Wrestlers discuss training, preparation

by Leah Olin/Staff Writer

Photo Caption: Sly Blevens, 9, tries to get a hold on Braden Smith, 10, at wrestling practice.

The wrestling season can be an exciting time for everyone involved. The connections made between each team member show a mutual understanding of wrestling as a whole.  A few Cougar wrestlers expressed their thoughts on their preparation and goals for this sport.

Wrestling can be a bonding experience, but how it came into each student’s lives is all different. Matt Torres, 11, began wrestling at a young age because his older brothers did as well. Cooper Noehre, 12, was in a similar family situation. Growing up in homes where this sport was encouraged later influenced these boys into working harder to meet their goals of success rather than just wrestling for fun.

The Cougar’s wrestling coaches are head coach Josh Holden as well as coaches David Thaxton, Austin Early, Ed Hamant, and Mike Stanley. These men have been around for the athletes their entire journey. “I have learned so much from the coaches just within the last year,” Livia Quigley, 10, stated. “Coach Holden has inspired me the most always pushing me to work harder, he sets goals for me.” 

Noehre’s take on the coaches was that they are a “tremendous help to improve my wrestling all the time.” Along with Quigley, Torres talked about his life being completely different if it wasn’t for the guidance of the coaches. “Throughout practice they’re right along with us.” This not only shows the character of these helpers, but the care they take with their young charges.

Training for the season is a year-round task that each member must do in order to be prepared for the actual season. Quigley likes to take her off-season training to cardio while Noehre practices with club wrestlers. Depending on their strengths and weaknesses, they usually know what they need to work on most. “I train hard all the time,” added Torres.

Right alongside training is maintaining the right diet in order to reach the correct weight class in a healthful way.
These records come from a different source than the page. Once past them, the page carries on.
Lemma loop_all_fail :
  request_error method urlStr = None ->
  (forall i q, exists e, Do i q = inl e) ->
  forall (fuel : nat) (a : Z) (k : nat) (lastErr : option error) (result : option T),
    let r := loop fuel a k lastErr result in
    attempts (events r) = fuel /\ calls r = (k + fuel)%nat /\ target r = result
    /\ err r = Some (Wrapf "max retries exceeded"
                       match fuel with
                       | O => lastErr
                       | S f => match Do (k + f) req with
                                | inl e => Some (Wrap "request failed" e)
                                | inr _ => None
                                end
                       end).
Proof.
  intros Hb Hdown. induction fuel as [| fuel IH]; intros a k lastErr result.
  - cbn. rewrite Nat.add_0_r. now repeat split.
  - destruct (Hdown k req) as [e He].
    cbn zeta. rewrite (loop_transport_error c x method urlStr bodyBytes Hb _ _ _ _ _ _ He).
    rewrite attempts_prepend_do. cbn [err target calls prepend].
    destruct (IH (a + 1) (S k) (Some (Wrap "request failed" e)) result)
      as (Ha & Hc & Ht & Herr).
    split; [now rewrite Ha |]. split; [rewrite Hc; lia |]. split; [exact Ht |].
    rewrite Herr. destruct fuel as [| f].
    + now rewrite Nat.add_0_r, He.
    + now replace (S k + f)%nat with (k + S f)%nat by lia.
Qed.

Lemma pause_no_do (a : Z) (q : Request) : ~ In (EvDo q) (pause c a).
Proof. unfold pause. destruct (0 <? a); cbn; intuition discriminate. Qed.

(** Every attempt of a call sends the same request, built afresh. *)
Lemma loop_requests (fuel : nat) :
  forall (a : Z) (k : nat) (lastErr : option error) (result : option T) (q : Request),
    In (EvDo q) (events (loop fuel a k lastErr result)) -> q = req.
Proof.
  induction fuel as [| fuel IH]; intros a k lastErr result q Hin; [destruct Hin |].
  destruct (request_error method urlStr) as [e |] eqn:Hb.
  - rewrite (loop_unbuildable c x method urlStr bodyBytes e _ _ _ _ _ Hb) in Hin.
    cbn [events prepend finish] in Hin. rewrite app_nil_r in Hin.
    now apply pause_no_do in Hin.
  - destruct (loop_step c x method urlStr bodyBytes Hb fuel a k lastErr result)
      as [(e & r' & El) | (lastErr' & El)];
      rewrite El in Hin; cbn [events prepend finish app] in Hin;
      apply in_app_or in Hin as [Hin | [Hin | Hin]];
      try (now apply pause_no_do in Hin); try (now injection Hin).
    + destruct Hin.
    + exact (IH _ _ _ _ _ Hin).
Qed.

Lemma pause_pos (a : Z) :
  0 < a -> pause c a = [EvSleep (Duration_mul (RetryDelay c) a)].
Proof. intros Ha. unfold pause. now destruct (Z.ltb_spec 0 a); [| lia]. Qed.

Lemma attempts_cons_do (q : Request) (evs : list event) :
  attempts (EvDo q :: evs) = S (attempts evs).
Proof. reflexivity. Qed.

(** Where a network call can sit in the events of an iteration and what
    follows it. *)
Lemma split_at_do (a : Z) (q0 q : Request) (rest pre post : list event) :
  (pause c a ++ EvDo q0 :: rest)%list = (pre ++ EvDo q :: post)%list ->
  pre = pause c a
  \/ exists pre2, pre = (pause c a ++ EvDo q0 :: pre2)%list
                  /\ rest = (pre2 ++ EvDo q :: post)%list.
Proof.
  unfold pause. destruct (0 <? a); cbn [app]; intros E.
  - destruct pre as [| p pre]; cbn [app] in E; [discriminate |].
    injection E as <- E.
    destruct pre as [| p pre]; cbn [app] in E; [now left |].
    injection E as <- E. right. now exists pre.
  - destruct pre as [| p pre]; cbn [app] in E; [now left |].
    injection E as <- E. right. now exists pre.
Qed.

Lemma loop_spacing (fuel : nat) :
  forall (a : Z) (k : nat) (lastErr : option error) (result : option T)
         (pre post : list event) (q : Request),
    0 <= a ->
    events (loop fuel a k lastErr result) = (pre ++ EvDo q :: post)%list ->
    (attempts pre = 0%nat -> pre = pause c a)
    /\ ((0 < attempts pre)%nat ->
        exists pre' q',
          pre = (pre' ++ [EvDo q';
                          EvSleep (Duration_mul (RetryDelay c)
                                     (a + Z.of_nat (attempts pre)))])%list).
Proof.
  induction fuel as [| fuel IH]; intros a k lastErr result pre post q Ha E.
  - destruct pre; discriminate.
  - destruct (request_error method urlStr) as [e |] eqn:Hb.
    + rewrite (loop_unbuildable c x method urlStr bodyBytes e _ _ _ _ _ Hb) in E.
      cbn [events prepend finish] in E. rewrite app_nil_r in E. unfold pause in E.
      destruct (0 <? a); destruct pre as [| ? [| ? ?]]; discriminate.
    + destruct (loop_step c x method urlStr bodyBytes Hb fuel a k lastErr result)
        as [(e & r' & El) | (lastErr' & El)];
        rewrite El in E; cbn [events prepend finish app] in E;
        apply split_at_do in E as [-> | (pre2 & -> & Hrest)];
        try (rewrite attempts_pause; split; [reflexivity | lia]).
      * destruct pre2; discriminate.
      * destruct (IH (a + 1) (S k) lastErr' result pre2 post q) as [Hz Hpos];
          [lia | exact Hrest |].
        rewrite attempts_app, attempts_pause, attempts_cons_do. cbn [Nat.add].
        split; [lia |]. intros _.
        destruct (attempts pre2) as [| n] eqn:En.
        -- rewrite (Hz eq_refl), (pause_pos (a + 1)) by lia.
           exists (pause c a), req. now replace (a + Z.of_nat 1) with (a + 1) by lia.
        -- destruct Hpos as (pre' & q' & Hp); [lia |].
           exists (pause c a ++ EvDo req :: pre')%list, q'.
           rewrite Hp at 1. rewrite <- app_assoc. cbn [app].
           now replace (a + 1 + Z.of_nat (S n)) with (a + Z.of_nat (S (S n))) by lia.
Qed.
(** * havoc: timestamp-resolved alternatives

    A shallow embedding of [havoc.hpp] (namespace [havoc]): the process-wide
    sequence counter [_counter], the heap-indirected box [optional<T>], the
    timestamped slot [option<T>], the variadic aggregate
    [option<T, Ts...>] / [one_of<T...>], and the two [visit] entry points
    with their [visitor_helper] recursion.

    Conventions of the embedding.
    - [std::atomic_uint64_t] and [size_t] are 64-bit unsigned integers,
      modelled as [Z] with the wrap-around of [++_counter] written out.
    - [std::unique_ptr<T>] owns at most one [T]: it is [Datatypes.option T],
      [None] being the null pointer.  Element types are value types: copying
      a [T] yields an equal [T].
    - Member functions that mutate [*this] return the new object; the ones
      that also leave a moved-from or vivified argument return that too.
    - Code that reads or writes [_counter] runs in the state monad [M]. *)

From Stdlib Require Import ZArith Lia String.
From stdpp Require Import base decidable option list.

Local Open Scope Z_scope.

Module havoc.

(** ** Value-initialisation

    [T()] and [return {};] need a value-initialised object of the type. *)
Class DefaultConstructible (T : Type) := value_init : T.

#[export] Instance Z_default_constructible : DefaultConstructible Z := 0.

(** ** The sequence counter *)

Definition uint64_modulus : Z := 2 ^ 64.

(** [static inline std::atomic_uint64_t _counter;] is zero-initialised. *)
Definition _counter_init : Z := 0.

(** Computations over the global [_counter]. *)
Definition M (A : Type) : Type := Z → A * Z.

#[export] Instance M_mret : MRet M := λ A (a : A) c, (a, c).

#[export] Instance M_bind : MBind M :=
  λ A B (k : A → M B) (m : M A) c, let '(a, c') := m c in k a c'.

(** [++_counter]: increment, wrapping at 2^64, and return the new value. *)
Definition pre_increment : M Z :=
  λ _counter, let n := (_counter + 1) mod uint64_modulus in (n, n).

(** [n] successive draws, collected in call order. *)
Fixpoint draws (n : nat) : M (list Z) :=
  match n with
  | O => mret []
  | S n' => x ← pre_increment ; xs ← draws n' ; mret (x :: xs)
  end.

(** ** [optional<T>] *)

Section optional.
Context {T : Type} `{!DefaultConstructible T}.

(** [struct optional { std::unique_ptr<T> _storage; }] *)
Definition optional : Type := Datatypes.option T.

(** [optional() = default] *)
Definition optional_default : optional := None.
Some of the wrestlers have a natural diet which makes it easier for them to stay in shape, wrestlers such as Noehre. “I know what is healthy and what I should eat. Even when I’m cutting weight, I still eat three meals, just smaller portions,” Noehre said.

 Quigley has a similar situation in that she always has to watch what she eats even without wrestling in the picture. Torres laughed while saying, “Eggs have a lot of protein. They’re light and they fill you up!”

All three agreed that wrestling does more to you than put you in shape to fight another wrestler on a mat. Noehre said, “Wrestling teaches me to work through things when it gets hard.” Similarly Quigley added, “I’ve learned to take responsibility for my actions and hold myself accountable.”  Torres commented about all of the life lessons wrestling teaches him. “The life lessons wrestling teaches me outside of the sport is most important for me, honestly, hard work.”

The wrestlers talked about life after high school. “I love being in the fight,” Torres began. “I’ll hopefully coach after high school.” Noehre is attending Purdue University next year and plans to wrestle for the next four to five years. Quigley hopes to make it big one day and become a professional. With such big dreams, it is apparent that they have the passion.